I think my experience as a mental health nurse, trained trauma therapist, dancer, and yoga teacher is pretty uncommon. My experience of both the mental health world and the yoga world is pretty unique, and my clinical experience is very useful.
There are quite a few yoga teachers out there trying to be trauma therapists and there is the potential for a lot of extra damage to be caused. We need to be careful to be boundaried in the yoga world, and not pretend to know things that we don’t.
9. How can the yoga world be better at being fully inclusive?
I didn’t have a bad upbringing, but growing up in the 80s as a gay man there was a lot of bullying, and I couldn’t express my teenage lust for another boy. You think it’s normal, it’s only as I’ve got older that I realised that I internalised a lot of the opinions and names that were thrown at me, and there was certainly inherent shame.
The yoga world can certainly be better. I have a trans friend who’s transitioning from female to male, and we’ve spoken about how to use inclusive language in a class. For example, rather than saying, ‘Any women on your period, please avoid this pose,’ just broaden it to ‘anyone with a period at the moment.’ It’s simple, but inclusive, and doesn’t make assumptions about gender.

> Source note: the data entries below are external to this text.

(** * kubernecetes-mcp-server: a shallow embedding of the orchestration core

    The development follows the Python sources module by module:
    [pod_templates], [container_templates], [k8s_manager], [yaml_tools],
    [pod_tools], [job_tools], [cronjob_tools] and [deployment_tools].
    Python values are embedded as a small JSON-like universe, exceptions
    as an error type, and the remote cluster as an oracle that answers
    every request issued through the API facade. *)

From Stdlib Require Import Ascii.
From stdpp Require Import gmap strings list pretty.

The important thing to remember is that we all make mistakes, but if we make an effort to learn it will make a big difference. The truth is that while there is a place for segregated classes, e.g. women-only, men-only, etc what we’re aiming for with yoga classes is integration, not segregation. Our differences should be celebrated.
10. What would be your top three tips for maintaining a yoga practice?
My first tip would be to practice little and often. Many of us have this unrealistic, idealised goal of 90 minutes of practice and pranayama a day and we just have to get real! We have lives to live!
My second tip would be to aim for a balance between discipline and pushing your body too hard. Learn to listen to your body.
Finally, don’t forget to have fun! We can get very serious and precise about our yoga practice, forgetting that finding the joy is also important.
11. What’s the best thing about being married?
My husband and I have been married since 2009 and together since 2002, so that’s a long time! The best thing about being married is always having someone there to think things through with, so that you have a unity in your decision-making, and you can support each other in everything that you do.